= IEEE 754-1985 =

First edition of the IEEE 754 floating-point standard

IEEE 754-1985 is a historic industry standard for representing floating-point numbers in computers, officially adopted in 1985 and superseded in 2008 by IEEE 754-2008, and then again in 2019 by minor revision IEEE 754-2019. During its 23 years, it was the most widely used format for floating-point computation. It was implemented in software, in the form of floating-point libraries, and in hardware, in the instructions of many CPUs and FPUs. The first integrated circuit to implement the draft of what was to become IEEE 754-1985 was the Intel 8087.

IEEE 754-1985 represents numbers in binary, providing definitions for four levels of precision, of which the two most commonly used are:

| Level | Width | Range at full precision | Precision |
|---|---|---|---|
| Single precision | 32 bits | ±1.18×10^{−38} to ±3.4×10^{38} | Approximately 7 decimal digits |
| Double precision | 64 bits | ±2.23×10^{−308} to ±1.80×10^{308} | Approximately 16 decimal digits |

The standard also defines representations for positive and negative infinity, a "negative zero", five exceptions to handle invalid results like division by zero, special values called NaNs for representing those exceptions, denormal numbers to represent numbers smaller than shown above, and four rounding modes.

== Representation of numbers ==

The number 0.15625 represented as a single-precision IEEE 754-1985 floating-point number. See text for explanation.

The three fields in a 64bit IEEE 754 float

Floating-point numbers in IEEE 754 format consist of three fields: a sign bit, a biased exponent, and a fraction. The following example illustrates the meaning of each.

The decimal number 0.15625_{10} represented in binary is 0.00101_{2} (that is, 1/8 + 1/32). (Subscripts indicate the number base.) Analogous to scientific notation, where numbers are written to have a single non-zero digit to the left of the decimal point, we rewrite this number so it has a single 1 bit to the left of the "binary point". We simply multiply by the appropriate power of 2 to compensate for shifting the bits left by three positions:

 $0.00101_2 = 1.01_2 \times 2^{-3}$

Now we can read off the fraction and the exponent: the fraction is .01_{2} and the exponent is −3.

As illustrated in the pictures, the three fields in the IEEE 754 representation of this number are:

 sign = 0, because the number is positive. (1 indicates negative.)
 biased exponent = −3 + the "bias". In single precision, the bias is 127, so in this example the biased exponent is 124; in double precision, the bias is 1023, so the biased exponent in this example is 1020.
 fraction = .01000…_{2}.

IEEE 754 adds a bias to the exponent so that numbers can in many cases be compared conveniently by the same hardware that compares signed 2's-complement integers. Using a biased exponent, the lesser of two positive floating-point numbers will come out "less than" the greater following the same ordering as for sign and magnitude integers. If two floating-point numbers have different signs, the sign-and-magnitude comparison also works with biased exponents. However, if both biased-exponent floating-point numbers are negative, then the ordering must be reversed. If the exponent were represented as, say, a 2's-complement number, comparison to see which of two numbers is greater would not be as convenient.

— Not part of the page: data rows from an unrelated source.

Lemma grown_self c c' : grown c c' -> grown c' c'.
Proof. intros [? ?]%grown_nonneg. by apply grown_refl. Qed.

(** One more execution: every counter moves by at most one, and so does the number of paths. *)
Record one_run (c c' : FuzzerEventCounter) : Prop := {
  or_init : init_ts c' = init_ts c;
  or_execs : execs c' = execs c;
  or_fields : forall f, field_get f c <= field_get f c' <= field_get f c + 1;
  or_paths : field_get F_edges c' + field_get F_hits c' <= field_get F_edges c + field_get F_hits c + 1;
}.

Lemma field_get_with_execs f c n : field_get f (with_execs c n) = field_get f c.
Proof. by destruct f. Qed.

Lemma grown_run c s s' : grown c s -> one_run (with_execs s (execs s + 1)) s' -> grown c s'.
Proof.
  intros [Hn He Hf Hp] [_ Ee Ef Ep]. cbn in Ee. split; [done|lia| |].
  - intros f. specialize (Hf f). specialize (Ef f). rewrite field_get_with_execs in Ef. lia.
  - rewrite !field_get_with_execs in Ep. lia.
Qed.

(** The counters a configuration reports: at most [d]. *)
Record within (d : Z) (c : FuzzerEventCounter) : Prop := {
  wi_execs : execs c = d;
  wi_crashes : 0 <= source_crashes c <= d;
  wi_timeout : 0 <= source_timeout c <= d;
  wi_edges : 0 <= edges_found c;
  wi_hits : 0 <= hits_found c;
  wi_paths : edges_found c + hits_found c <= d;
}.

Lemma counts_grown c c' : grown c c' -> Forall2 (fun a b => checked_sub a b = Ret (a - b)) (counts c') (counts c).
Proof.
  intros [_ He Hf _]. assert (Hs : forall a b, b <= a -> checked_sub a b = Ret (a - b)).
  { intros a b Hab. unfold checked_sub. by rewrite decide_True. }
  repeat constructor; apply Hs; [done|apply (Hf F_successful)|apply (Hf F_edges)|apply (Hf F_hits)|apply (Hf F_source_crashes)
    |apply (Hf F_source_timeout)|apply (Hf F_no_output)|apply (Hf F_duplicated)|apply (Hf F_sink_timeout)|apply (Hf F_sink_crashes)].
Qed.

Lemma finialize_Ret cfg stats :
  grown (cfg_counter cfg) stats ->
  exists cfg', finialize cfg stats = Ret cfg' /\ cfg_target_pp_id cfg' = cfg_target_pp_id cfg /\
    within (execs stats - execs (cfg_counter cfg)) (cfg_counter cfg').
Proof.
  intros Hg. unfold finialize, sub_assign. rewrite (map2_counters_Ret _ Z.sub) by (by apply counts_grown).
  cbn [mbind outcome_bind]. eexists. split; [reflexivity|]. split; [done|]. destruct Hg as [_ He Hf Hp].
  pose proof (Hf F_edges) as H1'. pose proof (Hf F_hits) as H2'. pose proof (Hf F_source_crashes) as H3'.
  pose proof (Hf F_source_timeout) as H4'. cbn in *. split; cbn; lia.
Qed.

Lemma paths_Ret c c' : grown c c' -> execs c = 0 -> (forall f, field_get f c = 0) -> execs c' < 2 ^ 64 ->
  paths c' = Ret (hits_found c' + edges_found c').
Proof. intros [_ _ _ Hp] He Hf Hlt. rewrite !Hf in Hp. cbn [field_get] in Hp. unfold paths. apply checked_add_lt. lia. Qed.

The leading 1 bit is omitted since all numbers except zero start with a leading 1; the leading 1 is implicit and doesn't actually need to be stored which gives an extra bit of precision for "free."

=== Zero ===

The number zero is represented specially:

 sign = 0 for positive zero, 1 for negative zero.
 biased exponent = 0.
 fraction = 0.

=== Denormalized numbers ===

The number representations described above are called normalized, meaning that the implicit leading binary digit is a 1. To reduce the loss of precision when an underflow occurs, IEEE 754 includes the ability to represent fractions smaller than are possible in the normalized representation, by making the implicit leading digit a 0. Such numbers are called denormal. They don't include as many significant digits as a normalized number, but they enable a gradual loss of precision when the result of an operation is not exactly zero but is too close to zero to be represented by a normalized number.

A denormal number is represented with a biased exponent of all 0 bits, which represents an exponent of −126 in single precision (not −127), or −1022 in double precision (not −1023). In contrast, the smallest biased exponent representing a normal number is 1 (see examples below).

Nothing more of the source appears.